* **What the task requires**: Once the line with "(** The loop" is found in the entries below, print it and each following line exactly, stopping after the line with "destruct (message node) as [m|] eqn:Hm."; print nothing else.

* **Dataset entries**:
BEGIN

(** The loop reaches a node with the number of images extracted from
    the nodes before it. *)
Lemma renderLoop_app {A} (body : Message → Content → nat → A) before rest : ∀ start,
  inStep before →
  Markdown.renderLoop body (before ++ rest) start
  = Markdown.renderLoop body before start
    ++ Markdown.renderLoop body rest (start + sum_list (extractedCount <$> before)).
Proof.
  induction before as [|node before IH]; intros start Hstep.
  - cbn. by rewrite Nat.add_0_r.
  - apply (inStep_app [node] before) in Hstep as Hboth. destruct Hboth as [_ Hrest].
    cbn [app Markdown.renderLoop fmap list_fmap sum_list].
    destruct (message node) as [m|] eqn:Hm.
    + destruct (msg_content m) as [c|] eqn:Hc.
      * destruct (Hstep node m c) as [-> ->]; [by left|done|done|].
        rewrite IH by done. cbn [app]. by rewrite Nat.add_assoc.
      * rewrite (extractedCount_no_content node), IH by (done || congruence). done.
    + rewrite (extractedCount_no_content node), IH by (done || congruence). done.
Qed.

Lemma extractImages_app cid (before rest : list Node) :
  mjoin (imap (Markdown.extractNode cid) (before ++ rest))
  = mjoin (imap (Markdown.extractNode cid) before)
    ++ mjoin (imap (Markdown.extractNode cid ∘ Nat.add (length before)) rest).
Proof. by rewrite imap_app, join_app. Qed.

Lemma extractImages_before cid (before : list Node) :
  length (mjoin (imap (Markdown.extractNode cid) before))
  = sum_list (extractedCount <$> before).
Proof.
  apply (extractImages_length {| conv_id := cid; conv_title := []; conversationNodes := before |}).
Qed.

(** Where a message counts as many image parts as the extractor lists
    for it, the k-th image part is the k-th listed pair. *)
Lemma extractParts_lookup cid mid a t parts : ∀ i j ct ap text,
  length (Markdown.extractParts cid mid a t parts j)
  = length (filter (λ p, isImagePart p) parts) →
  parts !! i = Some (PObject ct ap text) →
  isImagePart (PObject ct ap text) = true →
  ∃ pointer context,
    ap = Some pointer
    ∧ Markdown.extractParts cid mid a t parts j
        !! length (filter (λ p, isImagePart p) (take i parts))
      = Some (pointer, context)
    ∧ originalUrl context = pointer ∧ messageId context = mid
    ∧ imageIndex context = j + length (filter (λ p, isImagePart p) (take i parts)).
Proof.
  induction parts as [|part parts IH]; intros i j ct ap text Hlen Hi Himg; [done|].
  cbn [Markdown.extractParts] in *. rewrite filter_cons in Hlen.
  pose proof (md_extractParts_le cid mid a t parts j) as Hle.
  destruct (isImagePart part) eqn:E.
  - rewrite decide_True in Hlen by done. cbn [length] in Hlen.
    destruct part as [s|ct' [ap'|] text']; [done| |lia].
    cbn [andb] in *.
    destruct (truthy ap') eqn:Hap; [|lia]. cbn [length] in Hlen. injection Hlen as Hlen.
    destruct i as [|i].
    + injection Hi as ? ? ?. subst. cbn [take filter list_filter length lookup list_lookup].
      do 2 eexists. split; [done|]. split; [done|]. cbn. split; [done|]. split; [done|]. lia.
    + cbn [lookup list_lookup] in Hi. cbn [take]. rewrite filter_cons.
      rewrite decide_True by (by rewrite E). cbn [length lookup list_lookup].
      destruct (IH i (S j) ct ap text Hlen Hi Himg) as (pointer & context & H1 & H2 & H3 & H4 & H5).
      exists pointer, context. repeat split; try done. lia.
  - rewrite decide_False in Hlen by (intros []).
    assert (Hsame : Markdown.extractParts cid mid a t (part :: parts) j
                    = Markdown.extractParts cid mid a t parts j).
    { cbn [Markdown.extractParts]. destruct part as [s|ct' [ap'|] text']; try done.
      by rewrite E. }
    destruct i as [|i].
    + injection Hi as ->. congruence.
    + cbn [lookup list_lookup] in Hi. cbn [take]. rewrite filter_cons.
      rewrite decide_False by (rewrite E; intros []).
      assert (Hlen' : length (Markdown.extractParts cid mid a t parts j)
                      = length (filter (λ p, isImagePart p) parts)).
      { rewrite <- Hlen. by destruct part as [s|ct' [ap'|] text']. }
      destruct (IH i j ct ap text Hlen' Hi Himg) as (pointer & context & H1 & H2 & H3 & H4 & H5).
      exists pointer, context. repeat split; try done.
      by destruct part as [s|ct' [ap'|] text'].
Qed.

END
BEGIN

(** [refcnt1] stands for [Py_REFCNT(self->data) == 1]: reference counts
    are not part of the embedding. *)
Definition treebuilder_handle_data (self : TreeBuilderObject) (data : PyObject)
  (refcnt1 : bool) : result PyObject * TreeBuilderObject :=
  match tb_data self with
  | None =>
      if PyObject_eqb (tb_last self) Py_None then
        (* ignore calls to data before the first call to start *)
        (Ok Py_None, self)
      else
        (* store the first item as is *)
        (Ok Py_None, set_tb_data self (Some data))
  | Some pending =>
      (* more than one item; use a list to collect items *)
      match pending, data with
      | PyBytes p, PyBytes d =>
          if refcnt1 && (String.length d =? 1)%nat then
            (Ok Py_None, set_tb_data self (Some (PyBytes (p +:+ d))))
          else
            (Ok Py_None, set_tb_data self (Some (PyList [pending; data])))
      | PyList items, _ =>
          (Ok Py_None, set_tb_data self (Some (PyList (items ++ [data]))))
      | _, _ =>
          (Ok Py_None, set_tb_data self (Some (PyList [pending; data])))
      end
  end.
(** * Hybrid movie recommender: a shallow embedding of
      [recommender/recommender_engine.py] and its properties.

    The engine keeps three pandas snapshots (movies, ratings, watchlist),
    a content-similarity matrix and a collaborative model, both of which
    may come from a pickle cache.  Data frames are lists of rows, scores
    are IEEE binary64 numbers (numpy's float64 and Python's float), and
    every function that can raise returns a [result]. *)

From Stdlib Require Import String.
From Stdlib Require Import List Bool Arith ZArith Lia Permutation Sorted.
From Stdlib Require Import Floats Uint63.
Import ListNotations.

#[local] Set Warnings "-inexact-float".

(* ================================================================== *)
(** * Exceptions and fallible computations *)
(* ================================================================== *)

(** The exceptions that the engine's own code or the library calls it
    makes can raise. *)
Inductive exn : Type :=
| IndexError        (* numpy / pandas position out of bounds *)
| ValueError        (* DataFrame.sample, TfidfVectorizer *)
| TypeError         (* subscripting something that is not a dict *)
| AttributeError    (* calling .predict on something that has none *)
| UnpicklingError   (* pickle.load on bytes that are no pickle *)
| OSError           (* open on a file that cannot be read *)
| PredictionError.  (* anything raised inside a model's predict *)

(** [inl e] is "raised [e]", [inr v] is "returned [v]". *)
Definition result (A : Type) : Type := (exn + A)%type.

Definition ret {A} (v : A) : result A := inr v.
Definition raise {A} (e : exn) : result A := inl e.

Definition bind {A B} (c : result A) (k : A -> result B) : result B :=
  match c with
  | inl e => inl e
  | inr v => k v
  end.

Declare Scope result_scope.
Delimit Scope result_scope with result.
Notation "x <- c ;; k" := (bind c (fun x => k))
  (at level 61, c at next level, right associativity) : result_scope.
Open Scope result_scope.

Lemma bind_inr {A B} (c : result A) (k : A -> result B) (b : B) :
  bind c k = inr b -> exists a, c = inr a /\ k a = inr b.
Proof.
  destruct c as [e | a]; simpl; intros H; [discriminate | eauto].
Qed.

END
BEGIN

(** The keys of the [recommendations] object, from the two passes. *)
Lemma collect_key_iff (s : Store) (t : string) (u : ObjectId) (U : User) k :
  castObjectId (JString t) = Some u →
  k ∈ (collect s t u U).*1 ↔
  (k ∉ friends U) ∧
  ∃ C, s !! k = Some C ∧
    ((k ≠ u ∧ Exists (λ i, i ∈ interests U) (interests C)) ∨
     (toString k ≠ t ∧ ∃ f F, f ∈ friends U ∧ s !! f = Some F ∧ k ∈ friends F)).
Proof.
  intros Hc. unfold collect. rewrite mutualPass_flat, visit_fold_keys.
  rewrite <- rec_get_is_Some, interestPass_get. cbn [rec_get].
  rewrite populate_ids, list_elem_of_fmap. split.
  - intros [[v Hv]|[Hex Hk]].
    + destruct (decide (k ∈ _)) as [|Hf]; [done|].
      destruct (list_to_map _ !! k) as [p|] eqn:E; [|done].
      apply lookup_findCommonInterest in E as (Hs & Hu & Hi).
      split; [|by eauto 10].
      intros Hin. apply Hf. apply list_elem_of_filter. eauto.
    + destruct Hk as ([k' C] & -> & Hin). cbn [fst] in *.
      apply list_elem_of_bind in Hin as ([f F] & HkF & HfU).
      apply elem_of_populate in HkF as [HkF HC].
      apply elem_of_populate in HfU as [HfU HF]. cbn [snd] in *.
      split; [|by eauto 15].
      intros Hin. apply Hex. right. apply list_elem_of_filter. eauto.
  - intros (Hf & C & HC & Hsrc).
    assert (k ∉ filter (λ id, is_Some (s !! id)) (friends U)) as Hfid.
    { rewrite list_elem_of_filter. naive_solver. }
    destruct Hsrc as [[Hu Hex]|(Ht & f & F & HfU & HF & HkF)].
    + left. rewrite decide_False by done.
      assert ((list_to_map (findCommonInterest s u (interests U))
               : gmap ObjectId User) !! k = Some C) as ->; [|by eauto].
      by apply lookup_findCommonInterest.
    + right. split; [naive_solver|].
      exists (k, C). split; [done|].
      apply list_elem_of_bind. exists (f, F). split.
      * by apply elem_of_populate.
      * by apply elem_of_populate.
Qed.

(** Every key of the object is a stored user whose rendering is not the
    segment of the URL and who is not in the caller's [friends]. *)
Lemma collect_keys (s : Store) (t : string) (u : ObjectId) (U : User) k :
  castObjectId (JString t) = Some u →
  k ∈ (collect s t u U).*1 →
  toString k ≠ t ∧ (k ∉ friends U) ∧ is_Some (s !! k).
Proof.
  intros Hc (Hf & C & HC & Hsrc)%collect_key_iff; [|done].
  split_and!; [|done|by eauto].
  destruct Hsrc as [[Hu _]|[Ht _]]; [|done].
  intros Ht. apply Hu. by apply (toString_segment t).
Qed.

END

* **Written response**:
(** The loop reaches a node with the number of images extracted from
    the nodes before it. *)
Lemma renderLoop_app {A} (body : Message → Content → nat → A) before rest : ∀ start,
  inStep before →
  Markdown.renderLoop body (before ++ rest) start
  = Markdown.renderLoop body before start
    ++ Markdown.renderLoop body rest (start + sum_list (extractedCount <$> before)).
Proof.
  induction before as [|node before IH]; intros start Hstep.
  - cbn. by rewrite Nat.add_0_r.
  - apply (inStep_app [node] before) in Hstep as Hboth. destruct Hboth as [_ Hrest].
    cbn [app Markdown.renderLoop fmap list_fmap sum_list].
    destruct (message node) as [m|] eqn:Hm.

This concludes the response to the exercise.